Decompression surgery aims to relieve the pressure of the spinal cord and/or spinal nerves (Fehlings et al., 2019). This can be achieved by the removal of damaged structures such as a herniated disc, a bone fracture, or soft tissues pressing on the cord and nerves (Fehlings et al., 2019). This will then create space around these neural elements (Fehlings et al., 2019). Multiple decompression procedures exist, including laminotomy and laminectomy (Fehlings et al., 2019).

Spinal stabilization surgery often involves instrumentation (implantable devices) and fusion of the spine (Fehlings et al., 2019). The devices for instrumentation include rods, screws, plates, or interbody cages. While instrumentation provides an element of immediate spinal stabilization, the fusion is the “glue” holding it together. Spinal fusion entails autograft or allograft packed into and around the instrumentation to promote bony ingrowth and healing (Fehlings et al., 2019).

The goals for surgical intervention in SCI include (Lee et al., 2020):

1. Stabilization of the spine
2. Reduction of dislocations
3. Decompression of neural elements

Providers consider deteriorating neurologic function as an indication to perform surgery to decompress the spine. Cord compression with a neurologic deficit is an indication of cervical spine surgery. If patients are neurologically intact, they will be treated nonoperatively.

Penetrating injuries requires surgical exploration to ensure no foreign bodies are embedded in the tissue and thorough cleaning of the wound to prevent infection.

As mentioned above, not all surgical cases require decompression. The technical aspects of the surgery are tailored to the individual case and the patient's specific injury (Lee et al., 2020).

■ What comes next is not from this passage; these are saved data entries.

(* ===== verification/StateErr.v ===== *)
(** * A monad of state and outcomes

    For the components that work against a store: a computation takes the state
    and gives back a state in every case, so that what has been written before
    an error is seen after it, as in the code. *)

From S2P Require Import Prelude.

Definition stm (S E A : Type) : Type := S -> S * outcome E A.

Section stm.
Context {S E : Type}.

#[global] Instance stm_ret : MRet (stm S E) := fun A a s => (s, Ok a).
#[global] Instance stm_bind : MBind (stm S E) :=
  fun A B k m s =>
    match m s with
    | (s', Ok a) => k a s'
    | (s', Err e) => (s', Err e)
    | (s', Panic) => (s', Panic)
    | (s', NoFuel) => (s', NoFuel)
    end.

Definition throw {A} (e : E) : stm S E A := fun s => (s, Err e).
Definition panic {A} : stm S E A := fun s => (s, Panic).
Definition get_state : stm S E S := fun s => (s, Ok s).
Definition put_state (s' : S) : stm S E unit := fun _ => (s', Ok tt).

(** A computation that does not touch the state. *)
Definition lift {A} (o : outcome E A) : stm S E A := fun s => (s, o).

(** Errors wrapped on their way up. *)
Definition wrap {E' A} (f : E -> E') (m : stm S E A) : stm S E' A :=
  fun s => let '(s', o) := m s in (s', map_err f o).

Lemma stm_bind_ok {A B} (m : stm S E A) (k : A -> stm S E B) s s' a :
  m s = (s', Ok a) -> (m ≫= k) s = k a s'.
Proof. intros H. unfold mbind, stm_bind. by rewrite H. Qed.

Lemma stm_bind_inv {A B} (m : stm S E A) (k : A -> stm S E B) s s' b :
  (m ≫= k) s = (s', Ok b) -> exists s1 a, m s = (s1, Ok a) /\ k a s1 = (s', Ok b).
Proof.
  unfold mbind, stm_bind. destruct (m s) as [s1 [a|e| |]]; try discriminate. eauto.
Qed.

Lemma lift_inv {A} (o : outcome E A) s s' a : lift o s = (s', Ok a) -> s' = s /\ o = Ok a.
Proof. unfold lift. by intros [= <- ->]. Qed.

Lemma lift_ok {A} (o : outcome E A) s a : o = Ok a -> lift o s = (s, Ok a).
Proof. by intros ->. Qed.

(** A computation that leaves the state alone when it succeeds. *)
Definition reads_only {A} (m : stm S E A) : Prop := forall s s' a, m s = (s', Ok a) -> s' = s.

End stm.

Lemma wrap_inv {S E E' A} (f : E -> E') (m : stm S E A) s s' a :
  wrap f m s = (s', Ok a) -> m s = (s', Ok a).
Proof. unfold wrap. destruct (m s) as [s1 [b|e| |]]; cbn; congruence. Qed.

Lemma wrap_ok {S E E' A} (f : E -> E') (m : stm S E A) s s' a :
  m s = (s', Ok a) -> wrap f m s = (s', Ok a).
Proof. unfold wrap. by intros ->. Qed.

(** Running a successful computation from its hypotheses. *)
Ltac stm_inv H :=
  let s := fresh "s" in let a := fresh "a" in let E := fresh "E" in
  apply stm_bind_inv in H as (s & a & E & H).

(** ** Computations that move the state along a preorder *)

Definition moves {S E A} (R : S -> S -> Prop) (m : stm S E A) : Prop := forall s s' o, m s = (s', o) -> R s s'.

Section moves.
Context {S E : Type} (R : S -> S -> Prop) {HR : PreOrder R}.

Lemma moves_still {A} (m : stm S E A) : (forall s, fst (m s) = s) -> moves R m.
Proof. intros H s s' o Hm. specialize (H s). rewrite Hm in H. cbn in H. by subst. Qed.

Lemma moves_ret {A} (a : A) : moves R (mret a : stm S E A).
Proof. by apply moves_still. Qed.

Lemma moves_throw {A} e : moves R (throw e : stm S E A).
Proof. by apply moves_still. Qed.

Lemma moves_panic {A} : moves R (panic : stm S E A).
Proof. by apply moves_still. Qed.

Lemma moves_get : moves R (get_state : stm S E S).
Proof. by apply moves_still. Qed.

Lemma moves_lift {A} (o : outcome E A) : moves R (lift o).
Proof. by apply moves_still. Qed.

Lemma moves_bind {A B} (m : stm S E A) (k : A -> stm S E B) : moves R m -> (forall a, moves R (k a)) -> moves R (m ≫= k).
Proof.
  intros Hm Hk s s' o. unfold mbind, stm_bind. destruct (m s) as [s1 [a|e| |]] eqn:Em; apply Hm in Em; intros H.
  2-4: by injection H as <- <-.
  etransitivity; [exact Em|by eapply Hk].
Qed.
End moves.

Create HintDb moves.
#[export] Hint Resolve moves_ret moves_throw moves_panic moves_get moves_lift : moves.

(** Descends through binds and case distinctions to the operations in the hints. *)
Ltac moves_tac :=
  repeat match goal with
  | |- moves _ (_ ≫= _) => refine (moves_bind _ _ _ _ _); [|intros ?]
  | |- moves _ (match ?x with _ => _ end) => destruct x
  | |- moves _ _ => solve [eauto with moves typeclass_instances]
  end.

(** ** Computations that never run out of fuel *)

Definition ends {E A} (o : outcome E A) : Prop := o <> NoFuel.
Definition returns {S E A} (m : stm S E A) : Prop := forall s, ends (snd (m s)).

Section returns.
Context {S E : Type}.

Lemma ends_bind {A B} (o : outcome E A) (k : A -> outcome E B) : ends o -> (forall a, ends (k a)) -> ends (o ≫= k).
Proof. intros Ho Hk. by destruct o; [apply Hk|..]. Qed.

Lemma ends_map_err {E' A} (f : E -> E') (o : outcome E A) : ends o -> ends (map_err f o).
Proof. by destruct o. Qed.

Lemma returns_ret {A} (a : A) : returns (mret a : stm S E A).
Proof. done. Qed.
Lemma returns_throw {A} e : returns (throw e : stm S E A).
Proof. done. Qed.
Lemma returns_panic {A} : returns (panic : stm S E A).
Proof. done. Qed.
Lemma returns_get : returns (get_state : stm S E S).
Proof. done. Qed.
Lemma returns_put s : returns (put_state s : stm S E unit).
Proof. done. Qed.
Lemma returns_lift {A} (o : outcome E A) : ends o -> returns (lift o : stm S E A).
Proof. by intros H s. Qed.

Lemma returns_bind {A B} (m : stm S E A) (k : A -> stm S E B) : returns m -> (forall a, returns (k a)) -> returns (m ≫= k).
Proof.
  intros Hm Hk s. specialize (Hm s). unfold mbind, stm_bind. destruct (m s) as [s1 [a|e| |]]; cbn in *; try done. apply Hk.
Qed.
End returns.

Lemma returns_wrap {S E E' A} (f : E -> E') (m : stm S E A) : returns m -> returns (wrap f m).
Proof. intros H s. unfold wrap. specialize (H s). destruct (m s). by apply ends_map_err. Qed.

Create HintDb returns.
#[export] Hint Resolve returns_wrap returns_ret returns_throw returns_panic returns_get returns_put returns_lift ends_map_err : returns.

(** Like [moves_tac]. *)
Ltac returns_tac :=
  repeat match goal with
  | |- returns (_ ≫= _) => apply returns_bind; [|intros ?]
  | |- ends (_ ≫= _) => apply ends_bind; [|intros ?]
  | |- ends (Ok _) => discriminate
  | |- ends (Err _) => discriminate
  | |- ends Panic => discriminate
  | |- returns (match ?x with _ => _ end) => destruct x
  | |- ends (match ?x with _ => _ end) => destruct x
  | |- returns _ => solve [eauto with returns]
  | |- ends _ => solve [eauto with returns]
  end.
(* ===== verification/Sql.v ===== *)
(** * The database under store/sqlstore: statements, transactions, patterns

    Rows of the tables a component uses are a state [rows] of a type of its own;
    what the Go objects keep in memory beside them is [mem], which a rollback
    does not touch. [faults] says which of the next statements fail; it is
    empty on a working database. The library's [DoTxn] begins, runs its body
    and commits, and rolls the rows back when any of these fails. *)

From S2P Require Import Prelude GoStrings StateErr.

#[local] Open Scope string_scope.
#[local] Open Scope list_scope.
#[local] Open Scope Z_scope.

Module sql.

Record db (T M : Type) := mkDb { rows : T; mem : M; faults : list bool }.
Arguments mkDb {T M}.
Arguments rows {T M}.
Arguments mem {T M}.
Arguments faults {T M}.

Inductive sql_error :=
  | ErrDatabase          (* the statement failed *)
  | ErrConstraint        (* a constraint of the table *)
  | ErrNoRows            (* sql.ErrNoRows *)
  | ErrInvalidLength     (* store.go's check of a column *)
  | ErrBadRow.           (* a value that does not scan *)

Notation dbm T M A := (stm (db T M) sql_error A).

Section statements.
Context {T M : Type}.

Definition set_rows (t : T) (s : db T M) : db T M := mkDb t (mem s) (faults s).
Definition set_mem (m : M) (s : db T M) : db T M := mkDb (rows s) m (faults s).
Definition set_faults (fs : list bool) (s : db T M) : db T M := mkDb (rows s) (mem s) fs.

(** Whether the next statement reaches the tables. *)
Definition statement : dbm T M unit := fun s =>
  match faults s with
  | [] => (s, Ok tt)
  | true :: fs => (set_faults fs s, Err ErrDatabase)
  | false :: fs => (set_faults fs s, Ok tt)
  end.

(** A statement that changes rows; [None]: a constraint fails. *)
Definition exec (f : T -> option T) : dbm T M unit :=
  statement ;;
  s ← get_state;
  match f (rows s) with
  | Some t => put_state (set_rows t s)
  | None => throw ErrConstraint
  end.

Definition query {A} (q : T -> A) : dbm T M A := statement ;; s ← get_state; mret (q (rows s)).

Definition DoTxn {A} (body : dbm T M A) : dbm T M A := fun s =>
  match statement s with
  | (s1, Ok _) =>
      match body s1 with
      | (s2, Ok a) =>
          match statement s2 with
          | (s3, Ok _) => (s3, Ok a)
          | (s3, Err e) => (set_rows (rows s) s3, Err e)
          | (s3, Panic) => (set_rows (rows s) s3, Panic)
          | (s3, NoFuel) => (set_rows (rows s) s3, NoFuel)
          end
      | (s2, o) => (set_rows (rows s) s2, o)
      end
  | (s1, Err e) => (s1, Err e)
  | (s1, Panic) => (s1, Panic)
  | (s1, NoFuel) => (s1, NoFuel)
  end.

Definition get_mem : dbm T M M := fun s => (s, Ok (mem s)).
Definition put_mem (m : M) : dbm T M unit := fun s => (set_mem m s, Ok tt).

(** An error the caller looks at. *)
Definition try {A} (m : dbm T M A) : dbm T M (sql_error + A) := fun s =>
  match m s with
  | (s', Ok a) => (s', Ok (inr a))
  | (s', Err e) => (s', Ok (inl e))
  | (s', Panic) => (s', Panic)
  | (s', NoFuel) => (s', NoFuel)
  end.

(** ** Working databases *)

Lemma try_ok {A} (m : dbm T M A) s s' a : m s = (s', Ok a) -> try m s = (s', Ok (inr a)).
Proof. unfold try. by intros ->. Qed.

Definition works (s : db T M) : Prop := faults s = [].

Lemma exec_works f s t : works s -> f (rows s) = Some t -> exec f s = (set_rows t s, Ok tt).
Proof.
  unfold works. destruct s as [r m fs]. cbn [faults rows]. intros -> Hf.
  unfold exec, mbind, stm_bind. cbn [statement faults get_state rows]. by rewrite Hf.
Qed.

Lemma exec_violates f s : works s -> f (rows s) = None -> exec f s = (s, Err ErrConstraint).
Proof.
  unfold works. destruct s as [r m fs]. cbn [faults rows]. intros -> Hf.
  unfold exec, mbind, stm_bind. cbn [statement faults get_state rows]. by rewrite Hf.
Qed.

Lemma query_works {A} (q : T -> A) s : works s -> query q s = (s, Ok (q (rows s))).
Proof. unfold works. destruct s as [r m fs]. cbn [faults]. by intros ->. Qed.

Lemma DoTxn_works {A} (body : dbm T M A) s s' a :
  works s -> body s = (s', Ok a) -> works s' -> DoTxn body s = (s', Ok a).
Proof.
  unfold works, DoTxn. destruct s as [r m fs], s' as [r' m' fs']. cbn [faults].
  intros -> Hb ->. cbn [statement faults]. by rewrite Hb.
Qed.

(** A statement moves nothing but the faults, and fails only by one. *)
Lemma statement_same s s' o : statement s = (s', o) ->
  rows s' = rows s /\ mem s' = mem s /\ (o = Ok tt \/ o = Err ErrDatabase).
Proof.
  unfold statement. destruct s as [r m [|[|] fs]]; cbn; intros [= <- <-]; auto.
Qed.

(** A transaction that does not succeed changes no row. *)
Lemma DoTxn_atomic {A} (body : dbm T M A) s s' o :
  DoTxn body s = (s', o) -> is_ok o = false -> rows s' = rows s.
Proof.
  unfold DoTxn. destruct (statement s) as [s1 o1] eqn:E1.
  apply statement_same in E1 as (R1 & _ & [->| ->]); [|by intros [= <- <-]].
  destruct (body s1) as [s2 [a|e| |]]; try by intros [= <- <-].
  destruct (statement s2) as [s3 o3] eqn:E3.
  apply statement_same in E3 as (R3 & _ & [->| ->]); by intros [= <- <-].
Qed.

(** Neither statements nor transactions move what is in memory, when the body does not. *)
Definition keeps_mem {A} (m : dbm T M A) : Prop := forall s s' o, m s = (s', o) -> mem s' = mem s.

Lemma keeps_mem_exec f : keeps_mem (exec f).
Proof.
  intros s s' o. unfold exec, mbind, stm_bind, get_state. destruct (statement s) as [s1 o1] eqn:E1.
  apply statement_same in E1 as (_ & Hm & [->| ->]); [|intros [= <- _]; done].
  destruct (f (rows s1)); intros [= <- _]; done.
Qed.

Lemma keeps_mem_query {A} (q : T -> A) : keeps_mem (query q).
Proof.
  intros s s' o. unfold query, mbind, stm_bind, get_state. destruct (statement s) as [s1 o1] eqn:E1.
  apply statement_same in E1 as (_ & Hm & [->| ->]); intros [= <- _]; done.
Qed.

Lemma keeps_mem_bind {A B} (m : dbm T M A) (k : A -> dbm T M B) :
  keeps_mem m -> (forall a, keeps_mem (k a)) -> keeps_mem (m ≫= k).
Proof.
  intros Hm Hk s s' o. unfold mbind, stm_bind. destruct (m s) as [s1 o1] eqn:E. specialize (Hm _ _ _ E).
  destruct o1 as [a|e| |]; [intros H; by rewrite (Hk a _ _ _ H)|intros [= <- _]; done..].
Qed.

Lemma keeps_mem_ret {A} (a : A) : keeps_mem (mret a).
Proof. by intros s s' o [= <- _]. Qed.

Lemma keeps_mem_DoTxn {A} (body : dbm T M A) : keeps_mem body -> keeps_mem (DoTxn body).
Proof.
  intros Hb s s' o. unfold DoTxn. destruct (statement s) as [s1 o1] eqn:E1.
  apply statement_same in E1 as (_ & Hm & [->| ->]); [|intros [= <- _]; done].
  destruct (body s1) as [s2 o2] eqn:E2. apply Hb in E2.
  destruct o2 as [a|e| |]; [|intros [= <- _]; cbn; congruence..].
  destruct (statement s2) as [s3 o3] eqn:E3.
  apply statement_same in E3 as (_ & Hm3 & [->| ->]); intros [= <- _]; cbn; congruence.
Qed.

End statements.

#[export] Hint Resolve keeps_mem_exec keeps_mem_query keeps_mem_ret keeps_mem_DoTxn keeps_mem_bind : sqlmem.

(** ** Rows put into a map one after the other *)

Lemma foldl_inserts {K V} `{Countable K} (l : list (K * V)) (m : gmap K V) : NoDup (map fst l) ->
  foldl (fun m r => <[fst r := snd r]> m) m l = list_to_map l ∪ m.
Proof.
  revert m. induction l as [|[k v] l IH]; intros m Hnd; cbn [foldl fst snd].
  { symmetry. apply (left_id_L ∅ (∪)). }
  cbn [map fst] in Hnd. apply NoDup_cons in Hnd as [Hk Hnd]. rewrite IH by done.
  rewrite list_to_map_cons, <- insert_union_l, insert_union_r; [done|].
  by apply not_elem_of_list_to_map_1.
Qed.

Lemma foldl_inserts_map {K V} `{Countable K} (r m : gmap K V) :
  foldl (fun m r => <[fst r := snd r]> m) m (map_to_list r) = r ∪ m.
Proof. rewrite foldl_inserts by apply NoDup_fst_map_to_list. by rewrite list_to_map_to_list. Qed.

(** ** LIKE: [%] is any text, [_] any one character; replace *)

Fixpoint like (p s : string) : bool :=
  match p with
  | EmptyString => match s with EmptyString => true | _ => false end
  | String c p' =>
      if Ascii.eqb c "%" then
        (fix any s := like p' s || match s with EmptyString => false | String _ s' => any s' end) s
      else
        match s with
        | EmptyString => false
        | String d s' => (Ascii.eqb c "_" || Ascii.eqb c d) && like p' s'
        end
  end.

(** [replace(s, from, to)]: every occurrence, from the left. *)
Fixpoint replace_from (fuel : nat) (from to s : string) : string :=
  match fuel, s with
  | O, _ | _, EmptyString => s
  | Datatypes.S fuel', String a s' =>
      if has_prefix from s then to +:+ replace_from fuel' from to (trim_prefix from s)
      else String a (replace_from fuel' from to s')
  end.

Definition replace (s from to : string) : string :=
  if String.eqb from "" then s else replace_from (String.length s) from to s.

(** No wildcard in the text. *)
Fixpoint plain (s : string) : bool :=
  match s with
  | EmptyString => true
  | String a s' => negb (Ascii.eqb a "%") && negb (Ascii.eqb a "_") && plain s'
  end.

Lemma like_any_tail s : like "%" s = true.
Proof. by induction s as [|a s IH]. Qed.

Lemma like_plain_prefix p t s : plain p = true ->
  like (p +:+ t) s = true <-> exists u, s = p +:+ u /\ like t u = true.
Proof.
  revert s. induction p as [|c p IH]; intros s Hp.
  { change ("" +:+ t) with t. split; [by exists s|]. by intros (u & -> & H). }
  cbn [plain] in Hp. apply andb_true_iff in Hp as [[Hc1 Hc2]%andb_true_iff Hp].
  apply negb_true_iff in Hc1, Hc2.
  change (String c p +:+ t) with (String c (p +:+ t)). cbn [like]. rewrite Hc1, Hc2. cbn [orb].
  split.
  - destruct s as [|d s]; [done|]. intros [->%Ascii.eqb_eq H]%andb_true_iff.
    apply (IH _ Hp) in H as (u & -> & Hu). by exists u.
  - intros (u & -> & Hu). change (String c p +:+ u) with (String c (p +:+ u)).
    cbn match. rewrite Ascii.eqb_refl. apply (IH _ Hp). by exists u.
Qed.

(** The pattern [p:%]: everything that starts with [p:]. *)
Lemma like_user p s : plain p = true -> like (p +:+ ":%") s = true <-> exists d, s = p +:+ ":" +:+ d.
Proof.
  intros Hp. rewrite like_plain_prefix by done. split.
  - intros (u & -> & H). destruct u as [|a u]; [done|].
    change (":%") with (String ":" "%") in H. cbn [like] in H.
    change (Ascii.eqb ":" "%") with false in H. change (Ascii.eqb ":" "_") with false in H. cbn [orb] in H.
    apply andb_true_iff in H as [Ha%Ascii.eqb_eq _]. subst a. by exists u.
  - intros (d & ->). exists (":" +:+ d). split; [done|].
    change (":" +:+ d) with (String ":" d). change (":%") with (String ":" "%").
    change (like (String ":" "%") (String ":" d)) with (like "%" d). apply like_any_tail.
Qed.

Lemma like_any p s : like p s = true -> like (String "%" p) s = true.
Proof.
  intros H. change (like (String "%" p) s) with
    ((fix any s := like p s || match s with EmptyString => false | String _ s' => any s' end) s).
  destruct s as [|a s]; by rewrite H.
Qed.

Lemma like_any_skip p a s : like (String "%" p) s = true -> like (String "%" p) (String a s) = true.
Proof.
  intros H. change (like p (String a s) || like (String "%" p) s = true). by rewrite H, orb_true_r.
Qed.

(** Every text matches itself as a pattern, and one [_] matches any character. *)
Lemma like_self s : like s s = true.
Proof.
  induction s as [|a s IH]; [done|]. destruct (Ascii.eqb_spec a "%") as [->|Ha].
  - by apply like_any_skip, like_any.
  - cbn [like]. rewrite (ascii_eqb_ne _ _ Ha), Ascii.eqb_refl, orb_true_r. exact IH.
Qed.

Lemma like_any_char u c v : like (u +:+ String "_" v) (u +:+ String c v) = true.
Proof.
  induction u as [|a u IH].
  - change ("" +:+ String "_" v) with (String "_" v). change ("" +:+ String c v) with (String c v).
    change (like (String "_" v) (String c v)) with (like v v). apply like_self.
  - change (String a u +:+ String "_" v) with (String a (u +:+ String "_" v)).
    change (String a u +:+ String c v) with (String a (u +:+ String c v)).
    destruct (Ascii.eqb_spec a "%") as [->|Ha]; [by apply like_any_skip, like_any|].
    cbn [like]. by rewrite (ascii_eqb_ne _ _ Ha), Ascii.eqb_refl, orb_true_r, IH.
Qed.

Lemma has_prefix_app p t : has_prefix p (p +:+ t) = true.
Proof.
  induction p as [|a p IH]; [by destruct t|]. change (String a p +:+ t) with (String a (p +:+ t)).
  cbn [has_prefix]. by rewrite Ascii.eqb_refl.
Qed.

Lemma has_prefix_inv p s : has_prefix p s = true -> exists t, s = p +:+ t.
Proof.
  revert s. induction p as [|a p IH]; intros s H; [by exists s|]. destruct s as [|b s]; [done|].
  cbn [has_prefix] in H. apply andb_true_iff in H as [->%Ascii.eqb_eq H].
  apply IH in H as [t ->]. by exists t.
Qed.

Lemma string_length_app (s t : string) : String.length (s +:+ t) = (String.length s + String.length t)%nat.
Proof. induction s as [|a s IH]; [done|]. change (String a s +:+ t) with (String a (s +:+ t)). cbn [String.length]. by rewrite IH. Qed.

Lemma substring_whole s : substring 0 (String.length s) s = s.
Proof. induction s as [|a s IH]; [done|]. cbn [String.length substring]. by rewrite IH. Qed.

Lemma substring_skip p t n : substring (String.length p) n (p +:+ t) = substring 0 n t.
Proof. induction p as [|a p IH]; [done|]. exact IH. Qed.

Lemma trim_prefix_app p t : trim_prefix p (p +:+ t) = t.
Proof.
  unfold trim_prefix. rewrite has_prefix_app, string_length_app, substring_skip.
  replace (_ + _ - _)%nat with (String.length t) by lia. apply substring_whole.
Qed.

Lemma str_app_inj (p s t : string) : p +:+ s = p +:+ t -> s = t.
Proof. induction p as [|a p IH]; [done|]. intros [= H]. by apply IH. Qed.

Lemma replace_from_none fuel from to s : str_has from s = false -> replace_from fuel from to s = s.
Proof.
  revert fuel. induction s as [|a s IH]; intros fuel H; [by destruct fuel|].
  destruct fuel as [|fuel]; [done|]. cbn [replace_from]. cbn [str_has] in H.
  apply orb_false_iff in H as [-> H]. by rewrite IH.
Qed.

(** Only the user is replaced when the rest does not contain it. *)
Lemma replace_user p q t : p <> "" -> str_has p t = false -> replace (p +:+ t) p q = q +:+ t.
Proof.
  intros Hp Ht. unfold replace. destruct (String.eqb_spec p ""); [done|].
  destruct p as [|a p]; [done|]. change (String a p +:+ t) with (String a (p +:+ t)).
  cbn [String.length replace_from].
  change (String a (p +:+ t)) with (String a p +:+ t).
  rewrite has_prefix_app, trim_prefix_app. f_equal. by apply replace_from_none.
Qed.

(** ** Statements return *)

Section returning.
Context {T M : Type}.

Lemma returns_statement : returns (statement (T := T) (M := M)).
Proof. intros s. unfold statement. by destruct (faults s) as [|[]]. Qed.

Lemma returns_query {A} (q : T -> A) : returns (query (M := M) q).
Proof. apply returns_bind; [apply returns_statement|]. intros _. by apply returns_bind. Qed.

Lemma returns_exec (f : T -> option T) : returns (exec (M := M) f).
Proof.
  apply returns_bind; [apply returns_statement|]. intros _. apply returns_bind; [done|]. intros s. by destruct (f _).
Qed.

Lemma returns_get_mem : returns (get_mem : dbm T M M).
Proof. done. Qed.
Lemma returns_put_mem m : returns (put_mem m : dbm T M unit).
Proof. done. Qed.

Lemma returns_DoTxn {A} (body : dbm T M A) : returns body -> returns (DoTxn body).
Proof.
  intros H s. unfold DoTxn, ends. pose proof (returns_statement s) as H1. destruct (statement s) as [s1 [[]|e| |]]; try done.
  specialize (H s1). destruct (body s1) as [s2 [x|e| |]]; try done.
  pose proof (returns_statement s2) as H2. by destruct (statement s2) as [s3 [[]|e| |]].
Qed.
End returning.

End sql.

#[export] Hint Resolve sql.returns_statement sql.returns_query sql.returns_exec sql.returns_get_mem sql.returns_put_mem sql.returns_DoTxn : returns.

• Everyone should always wear a seatbelt when driving or riding in a motor vehicle. This is exceptionally important for children who require child safety restraints to be installed in cars properly.
• People should never drive a motor vehicle under the influence of alcohol or drugs. They should also never ride with anyone who has.
• People should avoid distractions while driving and pay close attention to the road.
• It is important to keep a clean home. Slips and falls frequently happen in the house.
• Never move someone who has a suspected spinal cord injury, which could further damage the spinal cord.

• Everyone should always wear safety equipment and a helmet. These are important factors in preventing injuries, including spinal cord injuries.
• People should obey all traffic signs while riding a bike and driving. It is also unsafe wearing headphones.
• People should always check the area where skateboarding and biking take place. Ensure the area is clear of any debris that could cause a fall or injury.
• People should learn all of the rules of contact sports before participating. Following the rules may prevent spinal cord injuries.
• People should avoid extreme sports. Bungee jumping, skydiving, and base-jumping are hazardous sports. Even if accidents are not fatal, they may cause lifelong spinal cord damage.
• Horseback riding is a dangerous activity. Patients should use caution when riding a horse.

• Children should be supervised at all times. A fall from even a few feet in the air can cause a spinal cord injury in children.
• Parents should inspect playground equipment to ensure it is intact before letting children play.
• Trampolines are fun but can lead to serious injury. Ensure to always supervise children while jumping to ensure that they jump safely.

• Ensure there is enough water in a pool so that one does not hit the bottom of it when diving. Do not dive in water less than 12 feet deep.
• Pushing someone into a swimming pool could lead to spinal cord damage.
• Make sure to keep the area surrounding a swimming pool clear of hazards. It should be well-lit. 

Sometimes it is impossible to prevent a spinal cord injury. However, some general safety practices can make them less likely (Spinal Cord Inc., 2020).